The large hypo’s glass syringe contained a jade green liquid.
Dex stared at it and shook his head. Tears appeared in the corners of his eyes. “Are you kidding? That’s it? That’s the saddest fucking thing I’ve ever seen.”
“You have to trust me,” said Killheffer, still smiling.
“If you haven’t noticed, we’re here again. What is it? Poison? Cough syrup? Junk?”
“My own special mixture of oblivion; a distillation of equations for free will. I call it ‘Laughter in the Dark,’” said the professor, proudly smoothing back his slick black hair.
Dex couldn’t help but smile. “You’re a malicious crackpot, but okay, let’s get on with it. What’s the deal this time?”
“Mondrian is, right at this moment, upstairs, on the third floor, in Sizzle Parlor number four, awaiting a female associate of mine who has promised him exotic favors, but unfortunately will never deliver. Instead, you will arrive. I want him dead.” Killheffer hurriedly tamped out his cigar and snapped his fingers to the passing cigarette girl. She stopped next to Dex and opened the case that hung by a strap around her shoulders.

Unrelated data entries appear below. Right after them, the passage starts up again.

(** * Buffered I/O over extent maps: a shallow embedding of fs/iomap/buffered-io.c

    The development embeds the page-state tracker, the read completion path,
    the write begin/end protocol, the zeroing actor, the writeback page mapper
    and the ioend merge test of [fs/iomap/buffered-io.c] as Rocq functions and
    states the properties of the design document about them.

    Conventions.
    - C integers are [Z]; the wrap-around of [unsigned] (32 bits), of
      [atomic_t] (32 bits, signed), of [size_t] (64 bits) and of [loff_t]
      (64 bits, signed) is written out with [u32], [s32], [u64] and [s64].
    - The per-page bitmap [iop->uptodate] is a [Z] read with [Z.testbit] and
      written with [Z.setbit].
    - A [for] loop with a known trip count is a structural recursion on that
      count; a loop whose trip count depends on callbacks carries fuel and
      returns [option].
    - Calls that leave this file (bio submission, page unlock, hooks of the
      filesystem) are recorded in an event log carried by the state. *)

From Stdlib Require Import ZArith List Bool Lia Permutation.
Import ListNotations.
Local Open Scope Z_scope.

(** ** Machine integers *)

Definition u32 (x : Z) : Z := x mod 2 ^ 32.
Definition u64 (x : Z) : Z := x mod 2 ^ 64.
Definition s32 (x : Z) : Z := (x + 2 ^ 31) mod 2 ^ 32 - 2 ^ 31.
Definition s64 (x : Z) : Z := (x + 2 ^ 63) mod 2 ^ 64 - 2 ^ 63.

(** ** Architecture and header constants *)

(** [PAGE_SHIFT] comes from the architecture headers, which are outside this
    file; it is a parameter of the whole development. *)
Class Arch : Type := { PAGE_SHIFT : Z }.

Section Model.
Context {arch : Arch}.

(** [#define PAGE_SIZE (1UL << PAGE_SHIFT)] *)
Definition PAGE_SIZE : Z := Z.shiftl 1 PAGE_SHIFT.

(** [offset_in_page(p)] is [p & ~PAGE_MASK], that is [p & (PAGE_SIZE - 1)]. *)
Definition offset_in_page (p : Z) : Z := Z.land p (PAGE_SIZE - 1).

(** Extent types of [struct iomap] ([IOMAP_HOLE] ... [IOMAP_INLINE]). *)
Inductive iomap_type : Type :=
| IOMAP_HOLE
| IOMAP_DELALLOC
| IOMAP_MAPPED
| IOMAP_UNWRITTEN
| IOMAP_INLINE.
(** ** The keyboard against the keypad *)

(** X24: typing one of the characters [0123456789.+-*/()] on the
    keyboard does what the keypad button showing that character does
    ([×] for [*], [÷] for [/]): the same state results, and the event is
    consumed. *)
Theorem keyboard_as_keypad (lib : Library) (e : KeyEvent) (c : char)
  (self : CalculatorApp) :
  e_char e = [c] ->
  contains c (utf8 "0123456789.+-*/()") = true ->
  on_key e self
  = (self' <- _on_button lib (display_expr [c]) self ;; Ret (self', true)).
Proof.
  intros He Hc. unfold on_key. cbv zeta. rewrite He.
  unfold contains in Hc. rewrite existsb_exists in Hc.
  destruct Hc as [x [Hin Hx]]. apply N.eqb_eq in Hx. subst x.
  change (utf8 "0123456789.+-*/()")
    with [48; 49; 50; 51; 52; 53; 54; 55; 56; 57; 46; 43; 45; 42; 47; 40;
          41]%N in Hin.
  repeat (destruct Hin as [<-|Hin]; [reflexivity|]).
  destruct Hin.
Qed.

Lemma keyboard_as_keypad_witness :
  let e := {| e_keysym := utf8 "asterisk"; e_char := utf8 "*";
              e_state := 1 |} in
  let self := set_expression initial (utf8 "2") in
  on_key e self
  = (self' <- _on_button Example.library (utf8 "×") self ;; Ret (self', true)).
Proof.
  cbv zeta.
  apply (keyboard_as_keypad Example.library
           {| e_keysym := utf8 "asterisk"; e_char := utf8 "*";
              e_state := 1 |} 42%N); reflexivity.
Defined.

(** ** Expressions that do not end with a number *)

Section NoNumber.

Import PyRe.

Variable lib : Library.

(** The last character of a text that [LAST_NUMBER] matches is white
    space, a digit or the point. *)
Lemma last_character (e0 : str) (c : N) :
  is_space c = false -> is_decimal lib c = false -> (c =? 46)%N = false ->
  finditer (LAST_NUMBER lib) (e0 ++ [c]) = [].
Proof.
  intros Hsp Hd Hp. rewrite finditer_last.
  destruct (search (LAST_NUMBER lib) 0 (e0 ++ [c])) as [m|] eqn:Hs;
    [exfalso | reflexivity].
  destruct (search_parts lib _ _ Hs)
    as (P & o & w & sg & d1 & dt & d2 & w2 & s' & E & Hat).
  destruct Hat as (_ & _ & (_ & Hne & Hd1 & Hdt & Hd2) & Hw2 & Hs' & _).
  assert (Hlast : forall (cls : N -> bool) X Y,
             Y <> [] -> forallb cls Y = true -> e0 ++ [c] = X ++ Y ->
             cls c = true).
  { intros cls X Y HY Hc EY.
    destruct (exists_last HY) as (Y0 & y & ->).
    rewrite app_assoc in EY. apply app_inj_tail in EY as [_ ->].
    rewrite forallb_app in Hc. apply andb_prop in Hc as [_ Hc].
    cbn [forallb] in Hc. now apply andb_prop in Hc as [Hc _]. }
  destruct Hs' as [->| ->].
  - rewrite app_nil_r in E. destruct w2 as [|y w2].
    + rewrite app_nil_r in E. destruct d2 as [|y d2].
      * rewrite app_nil_r in E. destruct Hdt as [->| ->].
        -- rewrite app_nil_r in E.
           rewrite !app_assoc in E.
           pose proof (Hlast _ _ d1 Hne Hd1 E) as H. congruence.
        -- rewrite !app_assoc in E.
           pose proof (Hlast (N.eqb 46) _ [46%N] ltac:(discriminate)
                         eq_refl E) as H.
           rewrite N.eqb_sym in H. congruence.
      * rewrite !app_assoc in E.
        pose proof (Hlast _ _ (y :: d2) ltac:(discriminate) Hd2 E) as H.
        congruence.
    + rewrite !app_assoc in E.
      pose proof (Hlast _ _ (y :: w2) ltac:(discriminate) Hw2 E) as H.
      congruence.
  - rewrite !app_assoc in E.
    pose proof (Hlast is_space _ [10%N] ltac:(discriminate) eq_refl E) as H.
    congruence.
Qed.

End NoNumber.

(** X25: the sign and the percent handler leave the state as it is when
    the expression ends with a character that is no digit, no point and
    no white space (an operator, a parenthesis, the [r] of ["Error"]). *)
Theorem handlers_need_number (lib : Library) (self : CalculatorApp)
  (e0 : str) (c : char) :
  expression self = e0 ++ [c] ->
  is_space c = false -> is_decimal lib c = false -> (c =? 46)%N = false ->
  _toggle_sign lib self = self /\ _percent lib self = Ret self.
Proof.
  intros E Hsp Hd Hp.
  pose proof (last_character lib e0 c Hsp Hd Hp) as H. rewrite <- E in H.
  pose proof (whole_number_needs_last lib _ H) as Hw.
  unfold _toggle_sign, _percent. cbv zeta. rewrite H, Hw.
  now destruct (is_empty (expression self)).
Qed.
(** * Kinetic typography player and script service: a shallow embedding

    The development follows [src/components/KineticTypographyPlayer.tsx]
    (styled-word parser, timeline builder, shrink-to-fit layout, frame
    renderer, capture pipeline) and the script service
    ([repairKoreanSentence], [generateAutopsyScript]).

    Conventions.
    - A JavaScript string is the list of its UTF-16 code units ([JS.str]).
    - A JavaScript number is an exact rational ([Q]); rounding of doubles is
      not modelled.  [Math.random()] is an explicit argument.
    - Optional values ([number | null], [string | undefined]) are [option]s
      and JavaScript truthiness is written out where the source relies on it.
    - Callbacks are recorded as the list of calls they receive. *)

From Stdlib Require Import List Bool Arith NArith ZArith QArith Qround Qabs Lia Lqa.
From Stdlib Require Import String Ascii Sorted.
From Equations Require Import Equations.
Import ListNotations.

(* ===================================================================== *)
(** ** JavaScript string primitives *)
(* ===================================================================== *)

Module JS.

Definition char := N.
Definition str := list char.

(** ASCII literals of the source, as code units. *)
Definition lit (s : string) : str :=
  List.map N_of_ascii (list_ascii_of_string s).

Definition str_eqb (a b : str) : bool :=
  if list_eq_dec N.eq_dec a b then true else false.

(** [arr.includes(x)] on an array of strings. *)
Definition includes (arr : list str) (x : str) : bool :=
  existsb (str_eqb x) arr.

(** White space and line terminators of ECMAScript: the class [\s] of
    regular expressions and the characters removed by [trim]. *)
Definition is_space (c : char) : bool :=
  ((9 <=? c) && (c <=? 13) || (c =? 32) || (c =? 160) || (c =? 5760)
   || (8192 <=? c) && (c <=? 8202) || (c =? 8232) || (c =? 8233)
   || (c =? 8239) || (c =? 8287) || (c =? 12288) || (c =? 65279))%N.

Fixpoint dropWhile (p : char -> bool) (s : str) : str :=
  match s with
  | [] => []
  | c :: t => if p c then dropWhile p t else s
  end.

Definition trimStart (s : str) : str := dropWhile is_space s.
Definition trimEnd (s : str) : str := rev (dropWhile is_space (rev s)).
Definition trim (s : str) : str := trimEnd (trimStart s).

(** [s.startsWith(c)] and [s.endsWith(c)] for a one-character [c]. *)
Definition startsWithChar (c : char) (s : str) : bool :=
  match s with
  | [] => false
  | x :: _ => (x =? c)%N
  end.

Definition endsWithChar (c : char) (s : str) : bool :=
  startsWithChar c (rev s).

(** [s.slice(0, -1)], [s.slice(1, -1)], [s.slice(-1)], [s.slice(-2, -1)]. *)
Definition dropLast (s : str) : str := removelast s.
Definition slice_1_m1 (s : str) : str := removelast (tl s).
Definition lastChar (s : str) : str :=
  match rev s with
  | [] => []
  | c :: _ => [c]
  end.
Definition secondLastChar (s : str) : str :=
  match rev s with
  | _ :: c :: _ => [c]
  | _ => []
  end.

(** Splitting at every character that satisfies [p]; with [p] the test
    for one separator character this is [s.split(sep)].  The result is
    never empty: the empty string splits into one empty piece. *)
Fixpoint split_on (p : char -> bool) (s : str) : list str :=
  match s with
  | [] => [[]]
  | c :: t =>
      if p c then [] :: split_on p t
      else match split_on p t with
           | [] => [[c]]
           | w :: ws => (c :: w) :: ws
           end
  end.

Definition nonempty (s : str) : bool :=
  match s with
  | [] => false
  | _ :: _ => true
  end.

(** [s.split(/\s+/).filter(w => w)]: splitting at runs of white space and
    splitting at each white-space character differ only by empty pieces,
    which the filter removes. *)
Definition words (s : str) : list str :=
  filter nonempty (split_on is_space s).

(** [arr.join(sep)]. *)
Fixpoint join (sep : str) (l : list str) : str :=
  match l with
  | [] => []
  | [w] => w
  | w :: rest => w ++ sep ++ join sep rest
  end.

(** Number of occurrences of a code unit: [(s.match(/c/g) || []).length]. *)
Definition count (c : char) (s : str) : nat :=
  List.length (filter (N.eqb c) s).

Definition star : char := 42%N.

End JS.

Import JS.

(* ===================================================================== *)
(** ** The player: data model and styled-word parser *)
(* ===================================================================== *)

Module Player.

Inductive TextStyleEffect := wiggle | glitch | pulse.

Record Style := mkStyle {
  color : option str;
  effect : option TextStyleEffect
}.

Record StyleSpan := mkSpan {
  text : str;
  style : Style
}.

Definition plainStyle : Style := mkStyle None None.

(** [WordToLayout] before timing is attached. *)
Record ParsedWord := mkParsed {
  cleanText : str;
  isHighlight : bool;
  spans : list StyleSpan
}.

(** [rawWord.replace(/^\*|\*$/g, '')]: the global replace removes a
    star at the start, and then a star at the end of what follows. *)
Definition stripLeadingStar (s : str) : str :=
  match s with
  | c :: t => if (c =? star)%N then t else s
  | [] => []
  end.

Definition stripTrailingStar (s : str) : str :=
  rev (stripLeadingStar (rev s)).

Definition stripStars (rawWord : str) : str :=
  stripTrailingStar (stripLeadingStar rawWord).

There were no cigarettes, just something covered by a handkerchief.
“You think of everything,” said Dex and reached in to grab the gun. He stood and slipped it into the waist of his pants. “How do I collect?”
“The cure will be delivered before the night is through,” said the professor. “Hurry, Mondrian can only forgo his beloved tips for so long.”
“What do you have against him?” Dex asked as he lifted his hat off the chair beside him.
“He’s a computational loop,” said Killheffer. “A real zero-sum game.”
At the head of the long, dark hallway on the third floor of the pavilion, Dex was stopped by the night man, an imposing fellow with a bald head and a sawed-off shotgun in his left hand.
“What’s news, Jeminy?” said Dex.
“Obviously, you are, Dex. Looking for a room?”
He nodded.
“Ten dollars. But for you, for old times’ sake, ten dollars,” said Jeminy and laughed.
“You’re too good to me,” said Dex, a ten spot appearing in his hand. “The lady’ll be along any minute.”
“Sizzle Parlor number five,” the big man said, his voice echoing down the long hall. “Grease that griddle, my friend.”
“Will do,” said Dex and before long slowed his pace and looked over his shoulder to check that Jeminy had again taken his seat facing away, toward the stairwell. He passed door after door, and after every six a weak gas lamp glowed on either wall. As he neared parlor number four, he noticed the door was open a sliver, but it was dark inside. Brandishing the gun, he held it straight up in front of him.